As a member of the Scotch Malt Whisky Society, I receive periodic mailings from their magazine Outturn. It was from one of those mailings that I ordered a couple of bottles of their unique, cask-strength whisky. The bottles are production runs that are literally limited to what is left in the cask. Each of the bottles comes with a unique numbering system indicating the distillery and the cask number as well as an odd title that references one of the comments from the tasting panel.
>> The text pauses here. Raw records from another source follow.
(* ===== verification/KListProps.v ===== *)
(** * Pintos: what doubly linked lists guarantee

    [dlist h l es] says that in the heap [h] the list [l] holds exactly the
    elements [es], with both links of every node right.  Each operation of [KList]
    is shown to implement the operation on [es], and to change no other node. *)

From stdpp Require Import base tactics list gmap sorting.
From Stdlib Require Import ZArith Lia.
From S2P Require Import Prelude KList.

Implicit Types (h : lheap) (l : klist) (es : list eptr).

(** ** Segments *)

Definition hd_or (n : option eptr) (L : list eptr) : option eptr :=
  match L with [] => n | a :: _ => Some a end.
Definition last_or (p : option eptr) (L : list eptr) : option eptr :=
  match last L with None => p | Some a => Some a end.

(** The nodes of [L], between [p] and [n], with both their links. *)
Fixpoint dseg h (p : option eptr) (L : list eptr) (n : option eptr) : Prop :=
  match L with
  | [] => True
  | a :: L' => h !! a = Some (ListElem p (hd_or n L')) ∧ dseg h (Some a) L' n
  end.

Lemma hd_or_app n L1 L2 : hd_or n (L1 ++ L2) = hd_or (hd_or n L2) L1.
Proof. by destruct L1. Qed.

Lemma last_or_cons p a L : last_or p (a :: L) = last_or (Some a) L.
Proof. unfold last_or. rewrite last_cons. by destruct (last L). Qed.

Lemma last_or_snoc p a L : last_or p (L ++ [a]) = Some a.
Proof. unfold last_or. by rewrite last_snoc. Qed.

Lemma dseg_app h p L1 L2 n :
  dseg h p (L1 ++ L2) n ↔ dseg h p L1 (hd_or n L2) ∧ dseg h (last_or p L1) L2 n.
Proof.
  revert p. induction L1 as [|a L1 IH]; intros p; cbn [app dseg].
  - by split; [split|intros [_ ?]].
  - rewrite IH, hd_or_app, last_or_cons. tauto.
Qed.

Lemma dseg_frame h h' p L n :
  (∀ a, a ∈ L → h' !! a = h !! a) → dseg h p L n → dseg h' p L n.
Proof.
  revert p. induction L as [|a L IH]; intros p Hf; cbn; [done|]. intros [Ha HL]. split.
  - rewrite Hf; [done|by left].
  - apply IH; [|done]. intros b Hb. apply Hf. by right.
Qed.

Lemma dseg_insert h p L n a x : a ∉ L → dseg h p L n → dseg (<[a := x]> h) p L n.
Proof.
  intros Ha. apply dseg_frame. intros b Hb. apply lookup_insert_ne. congruence.
Qed.

Lemma dseg_dom h p L n a : dseg h p L n → a ∈ L → is_Some (h !! a).
Proof.
  revert p. induction L as [|b L IH]; intros p; [by rewrite elem_of_nil|].
  intros [Hb HL] [->|Ha]%elem_of_cons; [by rewrite Hb|by eapply IH].
Qed.

(** ** Lists *)

Definition nodes l es : list eptr := head l :: es ++ [tail l].

Record dlist h l es : Prop := {
  dl_seg : dseg h None (nodes l es) None;
  dl_nodup : NoDup (nodes l es)
}.

(** Only nodes of [L] differ. *)
Definition same_but (L : list eptr) h h' : Prop := ∀ a, a ∉ L → h' !! a = h !! a.

Lemma same_but_refl L h : same_but L h h.
Proof. done. Qed.

Lemma same_but_trans L h1 h2 h3 : same_but L h1 h2 → same_but L h2 h3 → same_but L h1 h3.
Proof. intros H1 H2 a Ha. by rewrite H2, H1. Qed.

Lemma same_but_insert (L : list eptr) h h' a x :
  a ∈ L → same_but L h h' → same_but L h (<[a := x]> h').
Proof. intros Ha Hs c Hc. rewrite lookup_insert_ne by (intros ->; done). by apply Hs. Qed.

Lemma same_but_perm (L L' : list eptr) h h' : L ≡ₚ L' → same_but L h h' → same_but L' h h'.
Proof. intros HL Hs a Ha. apply Hs. by rewrite HL. Qed.

(** A node in the middle. *)
Lemma dseg_at h p L1 a L2 n :
  dseg h p (L1 ++ a :: L2) n → h !! a = Some (ListElem (last_or p L1) (hd_or n L2)).
Proof. rewrite dseg_app. cbn. tauto. Qed.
This evening I opened bottle number 93.36 Spicy Sausage & Chocolate Sauce., one of only 329 bottles.
Having gone out to the web and found the distillery decoder at a Danish whisky site, I was able to determine that the 93 is assigned to Glen Scotia, a Campbeltown distillery with a rather sketchy production history and the long rumored haunting by a former owner who drowned himself in the Campbeltown Loch after the distillery closed (for the first time) in 1928.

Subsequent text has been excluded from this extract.